**RECORDS SHOWN:**
(* ===== verification/Probes.v ===== *)
(** The two small probes: pkg/ebpf/cpu/kprobe/kprobe.c, which counts the calls of
    sys_execve, and pkg/ebpf/uprobe/uretprobe.c, which reports what bash's
    readline returns. *)
From S2P Require Import Prelude Prog BpfMap.
Open Scope Z_scope.
Open Scope bpf_scope.

(** * kprobe.c *)

Section Kprobe.
Context {BM : BpfMaps}.

Record kp_state := { kprobe_map : bmap Z Z }.

#[export] Instance eta_kp_state : Eta kp_state := fun r => {| kprobe_map := kprobe_map r |}.

(** An array of one entry: the entry exists from the start and holds 0. *)
Definition kp_init : kp_state := {|
  kprobe_map := (bm_update (bm_create 1) 0 0 BPF_ANY).2 |}.

Definition l_kprobe : lens kp_state (bmap Z Z) :=
  Lens kprobe_map (fun m s => s <| kprobe_map := m |>).

(** [kprobe_execve], at kprobe/sys_execve *)
Definition kprobe_execve : prog kp_state Z :=
  let key := 0 in
  let initval := 1 in
  valp <- map_lookup l_kprobe key ;;
  match valp with
  | None => map_update l_kprobe key initval BPF_ANY ;;; Ret 0
  | Some _ => fetch_and_add l_kprobe key (fun v => u64 (v + 1)) ;;; Ret 0
  end.
End Kprobe.

(** * uretprobe.c *)

Record event := {
  ev_pid : Z;
  ev_tgid : Z;
  ev_ts : Z;
  ev_comm : list Z;
  ev_line : list Z
}.

Definition LINE_SIZE : nat := 80.

(** [events] *)
Record up_state := { events : list event }.

Definition l_events : lens up_state (list event) :=
  Lens events (fun m _ => {| events := m |}).

(** [uretprobe_bash_readline], at uretprobe/bash_readline: [rc] is the value
    readline returns and [user_bytes] is what the probe reads at an address. *)
Definition uretprobe_bash_readline (rc : Z) (user_bytes : Z -> nat -> list Z) (e : bpf_env)
    : prog up_state Z :=
  let event := {|
    ev_pid := u32 (current_pid_tgid e);
    ev_tgid := u32 (hi32 (current_pid_tgid e));
    ev_ts := ktime_ns e;
    ev_line := user_bytes rc LINE_SIZE;
    ev_comm := current_comm e |} in
  perf_event_output l_events event ;;;
  Ret 0.

(** * Properties *)

Section KprobeCount.
Context {BM : BpfMaps} {BL : BpfMapsLaws BM}.

(** The counter is there, and its value. *)
Definition kp_known (s : kp_state) : Prop := is_Some (bm_lookup (kprobe_map s) 0).
Definition kp_count (s : kp_state) : Z := default 0 (bm_lookup (kprobe_map s) 0).

Lemma kp_init_known : kp_known kp_init /\ kp_count kp_init = 0.
Proof.
  assert (H : bm_lookup (kprobe_map kp_init) 0 = Some 0).
  { apply bm_update_ok_eq, bm_update_room; [by left | apply bm_lookup_create|].
    rewrite bm_max_create, bm_dom_create, size_empty. lia. }
  unfold kp_known, kp_count. rewrite H. split; [by eexists | done].
Qed.

Lemma kprobe_execve_adds : adds kp_known kp_count (2 ^ 64) kprobe_execve 1.
Proof.
  unfold kprobe_execve. apply adds_get_bind. intros s [v Hv]. cbn [l_kprobe lget]. rewrite Hv.
  apply (adds_bind _ _ _ _ _ 1 0); [|done]. apply adds_put. intros s' [v' Hv'].
  unfold kp_known, kp_count. cbn. rewrite bm_store_eq, Hv'. cbn.
  split; [by eexists|]. apply (uN_uN 64). lia.
Qed.

(** However many executions of the probe interleave on different CPUs, none is
    lost: the counter holds their number modulo 2^64. *)
Lemma kprobe_counts_all n s' :
  pool_runs (replicate n kprobe_execve) kp_init s' ->
  bm_lookup (kprobe_map s') 0 <> None /\ kp_count s' mod 2 ^ 64 = Z.of_nat n mod 2 ^ 64.
Proof.
  intros Hrun. destruct kp_init_known as [Hk Hc].
  destruct (pool_runs_adds kp_known kp_count (2 ^ 64) _ _ _ (replicate n 1) Hrun Hk) as [Hk' Hc'].
  { apply Forall2_replicate, kprobe_execve_adds. }
  split; [intros E; destruct Hk' as [v Hv]; congruence|].
  rewrite Hc', Hc. f_equal. clear. induction n as [|n IH]; [done|].
  cbn [replicate]. rewrite sumZ_cons. unfold id at 1. lia.
Qed.
End KprobeCount.

Lemma kprobe_counts_all_witness :
  kp_count (run_schedule [0; 1; 1; 0; 2; 2]%nat (replicate 3 kprobe_execve) kp_init).2 mod 2 ^ 64 = 3.
Proof.
  refine (proj2 (kprobe_counts_all 3 _ _)).
  apply run_schedule_pool_runs. vm_compute. repeat constructor.
Defined.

**TASK DESCRIPTION:** Could you copy exactly the lines from the first line of the records above through the line containing "(** An array", both included, and nothing else?

**ANSWER SECTION:**
(* ===== verification/Probes.v ===== *)
(** The two small probes: pkg/ebpf/cpu/kprobe/kprobe.c, which counts the calls of
    sys_execve, and pkg/ebpf/uprobe/uretprobe.c, which reports what bash's
    readline returns. *)
From S2P Require Import Prelude Prog BpfMap.
Open Scope Z_scope.
Open Scope bpf_scope.

(** * kprobe.c *)

Section Kprobe.
Context {BM : BpfMaps}.

Record kp_state := { kprobe_map : bmap Z Z }.

#[export] Instance eta_kp_state : Eta kp_state := fun r => {| kprobe_map := kprobe_map r |}.

(** An array of one entry: the entry exists from the start and holds 0. *)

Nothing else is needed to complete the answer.